**Requirement:** Extract the first line through the line containing "(le_lt_trans _ _ _ Hle Hlt1)." from the listing below, exactly as written.
[Opening Data extract section]
Lemma side_loop_full_best :
  forall cs M b v bm,
    is_number M ->
    (forall c, In c cs ->
       is_number (score c) /\ exists m, recf c = Some (score c, m)) ->
    side_loop_full better recf cs M b = Some (v, bm) ->
    (v = M /\ bm = b /\ forall c, In c cs -> le (score c) M) \/
    (exists i c,
        nth_error cs i = Some c /\ v = score c /\
        bm = Some (peek E (board c)) /\ lt M v /\
        (forall c', In c' cs -> le (score c') v) /\
        (forall j c', (j < i)%nat -> nth_error cs j = Some c' ->
                      lt (score c') v)).
Proof.
  induction cs as [|c cs IH]; intros M b v bm HM Hcs H; simpl in H.
  - injection H as <- <-. left. repeat split. intros c [].
  - destruct (Hcs c (or_introl eq_refl)) as [Hsc [mc Hc]]. rewrite Hc in H.
    assert (Hrest : forall c', In c' cs ->
              is_number (score c') /\ exists m, recf c' = Some (score c', m))
      by (intros c' Hin; apply Hcs; right; exact Hin).
    destruct (better (score c) M) eqn:Hgt.
    + pose proof (better_true _ _ Hgt) as Hlt.
      destruct (IH _ _ _ _ Hsc Hrest H)
        as [(-> & -> & Hall)|(i & c1 & Hn & -> & -> & Hlt1 & Hall & Hbefore)].
      * right. exists 0%nat, c. repeat split; trivial.
        -- intros c' [<-|Hin]; [apply le_refl, Hsc | apply Hall, Hin].
        -- intros j c' Hj. lia.
      * right. exists (S i), c1. repeat split; trivial.
        -- exact (lt_le_trans _ _ _ Hlt (lt_le _ _ Hlt1)).
        -- intros c' [<-|Hin]; [apply lt_le, Hlt1 | apply Hall, Hin].
        -- intros [|j] c' Hj Hnj; simpl in Hnj.
           ++ injection Hnj as <-. exact Hlt1.
           ++ apply (Hbefore j c'); [lia | exact Hnj].
    + pose proof (better_false _ _ Hsc HM Hgt) as Hle.
      destruct (IH _ _ _ _ HM Hrest H)
        as [(-> & -> & Hall)|(i & c1 & Hn & -> & -> & Hlt1 & Hall & Hbefore)].
      * left. repeat split.
        intros c' [<-|Hin]; [exact Hle | apply Hall, Hin].
      * right. exists (S i), c1. repeat split; trivial.
        -- intros c' [<-|Hin];
             [exact (lt_le _ _ (le_lt_trans _ _ _ Hle Hlt1))
             | apply Hall, Hin].
        -- intros [|j] c' Hj Hnj; simpl in Hnj.
           ++ injection Hnj as <-. exact (le_lt_trans _ _ _ Hle Hlt1).
           ++ apply (Hbefore j c'); [lia | exact Hnj].
Qed.

End BestChild.

Section NodeValue.

Context {E : RulesEngine}.

Hypothesis bounded : bounded_engine E.

(** The children of a node searched with the full window, when the fuel
    suffices for the node. *)
Lemma children_values (fuel : nat) (s : State E) (d D : Z) (side : bool) :
  d < D -> (Z.to_nat (D - d) <= fuel)%nat ->
  forall c : State E, exists vc mc mc',
    minimax_full fuel c (d + 1) side D = Some (vc, mc) /\
    minimax fuel c (d + 1) neg_inf pos_inf side D = Some (vc, mc') /\
    is_number vc.
Proof.
  intros Hd Hfuel c.
  destruct (minimax_full_total fuel c (d + 1) side D) as [[vc mc] Hc];
    [lia | lia |].
  destruct (minimax_root bounded fuel c (d + 1) side D vc mc Hc)
    as (mc' & Hr & _).
  exists vc, mc, mc'. repeat split; trivial.
  exact (proj1 (minimax_window bounded fuel c (d + 1) side D vc mc Hc)).
Qed.

Lemma full_value_of_node (fuel : nat) (s : State E) (d D : Z) (side : bool)
    (v : pynum) (m : option (Move E)) :
  d < D -> (Z.to_nat (D - d) <= fuel)%nat ->
  minimax (S fuel) s d neg_inf pos_inf side D = Some (v, m) ->
  exists mf, minimax_full (S fuel) s d side D = Some (v, mf).
Proof.
  intros Hd Hfuel H.
  destruct (minimax_full_total (S fuel) s d side D) as [[vf mf] Hf];
    [lia | lia |].
  destruct (minimax_root bounded (S fuel) s d side D vf mf Hf)
    as (m' & Hr & _).
  rewrite Hr in H. injection H as <- <-. exists mf. exact Hf.
Qed.

End NodeValue.

(** X6.  At a MAX node searched with the full window the returned score is
    the maximum of the scores the search returns for the successors (each
    searched with the full window as a MIN node): no successor scores more,
    and when there is a successor one of them scores exactly as much. *)
Theorem max_node_value (E : RulesEngine) (bounded : bounded_engine E)
    (fuel : nat) (state : State E) (depth maxDepth : Z) (v : pynum)
    (m : option (Move E)) :
  isTerminal state = false -> depth < maxDepth ->
  (Z.to_nat (maxDepth - depth) <= fuel)%nat ->
  minimax (S fuel) state depth neg_inf pos_inf true maxDepth = Some (v, m) ->
  (forall c, In c (moveGen state) ->
     exists vc mc,
       minimax fuel c (depth + 1) neg_inf pos_inf false maxDepth
       = Some (vc, mc) /\ ple vc v) /\
  (moveGen state <> [] ->
   exists c mc,
     In c (moveGen state) /\
     minimax fuel c (depth + 1) neg_inf pos_inf false maxDepth = Some (v, mc)).
Proof.
  intros Hterm Hdepth Hfuel H.
  destruct (full_value_of_node bounded fuel state depth maxDepth true v m
              Hdepth Hfuel H) as [mf Hf].
  rewrite minimax_full_max_node in Hf by (trivial; lia).
  rewrite max_loop_full_side in Hf.
  set (recf := fun child : State E =>
                 minimax_full fuel child (depth + 1) false maxDepth) in Hf.
  set (score := fun c => match recf c with
                         | Some (x, _) => x
                         | None => neg_inf
                         end).
  assert (Hscore : forall c,
             exists mc mc',
               recf c = Some (score c, mc) /\
               minimax fuel c (depth + 1) neg_inf pos_inf false maxDepth
               = Some (score c, mc') /\ is_number (score c)).
  { intros c.
    destruct (children_values bounded fuel state depth maxDepth false
                Hdepth Hfuel c) as (vc & mc & mc' & Hc & Hr & Hn).
    unfold score, recf. rewrite Hc. eauto. }
  destruct (side_loop_full_best py_gt plt ple py_gt_true py_gt_false ple_refl
              plt_ple plt_ple_trans ple_plt_trans recf score
              (moveGen state) neg_inf None v mf neg_inf_number)
    as [(-> & _ & Hall)|(i & c & Hn & -> & _ & _ & Hall & _)]; trivial.
  - intros c _. destruct (Hscore c) as (mc & _ & Hc & _ & Hn). eauto.
  - split.
    + intros c Hin. destruct (Hscore c) as (_ & mc' & _ & Hr & _).
      exists (score c), mc'. split; [exact Hr | apply Hall, Hin].
    + intros Hne. destruct (moveGen state) as [|c cs]; [congruence|].
      destruct (Hscore c) as (_ & mc' & _ & Hr & _).
      exists c, mc'. split; [left; reflexivity|].
      rewrite (ple_neg_inf _ (Hall c (or_introl eq_refl))) in Hr. exact Hr.
  - split.
    + intros c' Hin. destruct (Hscore c') as (_ & mc' & _ & Hr & _).
      exists (score c'), mc'. split; [exact Hr | apply Hall, Hin].
    + intros _. destruct (Hscore c) as (_ & mc' & _ & Hr & _).
      exists c, mc'. split; [exact (nth_error_In _ _ Hn) | exact Hr].
Qed.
[Closing Data extract section]
**Task response:**
Lemma side_loop_full_best :
  forall cs M b v bm,
    is_number M ->
    (forall c, In c cs ->
       is_number (score c) /\ exists m, recf c = Some (score c, m)) ->
    side_loop_full better recf cs M b = Some (v, bm) ->
    (v = M /\ bm = b /\ forall c, In c cs -> le (score c) M) \/
    (exists i c,
        nth_error cs i = Some c /\ v = score c /\
        bm = Some (peek E (board c)) /\ lt M v /\
        (forall c', In c' cs -> le (score c') v) /\
        (forall j c', (j < i)%nat -> nth_error cs j = Some c' ->
                      lt (score c') v)).
Proof.
  induction cs as [|c cs IH]; intros M b v bm HM Hcs H; simpl in H.
  - injection H as <- <-. left. repeat split. intros c [].
  - destruct (Hcs c (or_introl eq_refl)) as [Hsc [mc Hc]]. rewrite Hc in H.
    assert (Hrest : forall c', In c' cs ->
              is_number (score c') /\ exists m, recf c' = Some (score c', m))
      by (intros c' Hin; apply Hcs; right; exact Hin).
    destruct (better (score c) M) eqn:Hgt.
    + pose proof (better_true _ _ Hgt) as Hlt.
      destruct (IH _ _ _ _ Hsc Hrest H)
        as [(-> & -> & Hall)|(i & c1 & Hn & -> & -> & Hlt1 & Hall & Hbefore)].
      * right. exists 0%nat, c. repeat split; trivial.
        -- intros c' [<-|Hin]; [apply le_refl, Hsc | apply Hall, Hin].
        -- intros j c' Hj. lia.
      * right. exists (S i), c1. repeat split; trivial.
        -- exact (lt_le_trans _ _ _ Hlt (lt_le _ _ Hlt1)).
        -- intros c' [<-|Hin]; [apply lt_le, Hlt1 | apply Hall, Hin].
        -- intros [|j] c' Hj Hnj; simpl in Hnj.
           ++ injection Hnj as <-. exact Hlt1.
           ++ apply (Hbefore j c'); [lia | exact Hnj].
    + pose proof (better_false _ _ Hsc HM Hgt) as Hle.
      destruct (IH _ _ _ _ HM Hrest H)
        as [(-> & -> & Hall)|(i & c1 & Hn & -> & -> & Hlt1 & Hall & Hbefore)].
      * left. repeat split.
        intros c' [<-|Hin]; [exact Hle | apply Hall, Hin].
      * right. exists (S i), c1. repeat split; trivial.
        -- intros c' [<-|Hin];
             [exact (lt_le _ _ (le_lt_trans _ _ _ Hle Hlt1))
             | apply Hall, Hin].
        -- intros [|j] c' Hj Hnj; simpl in Hnj.
           ++ injection Hnj as <-. exact (le_lt_trans _ _ _ Hle Hlt1).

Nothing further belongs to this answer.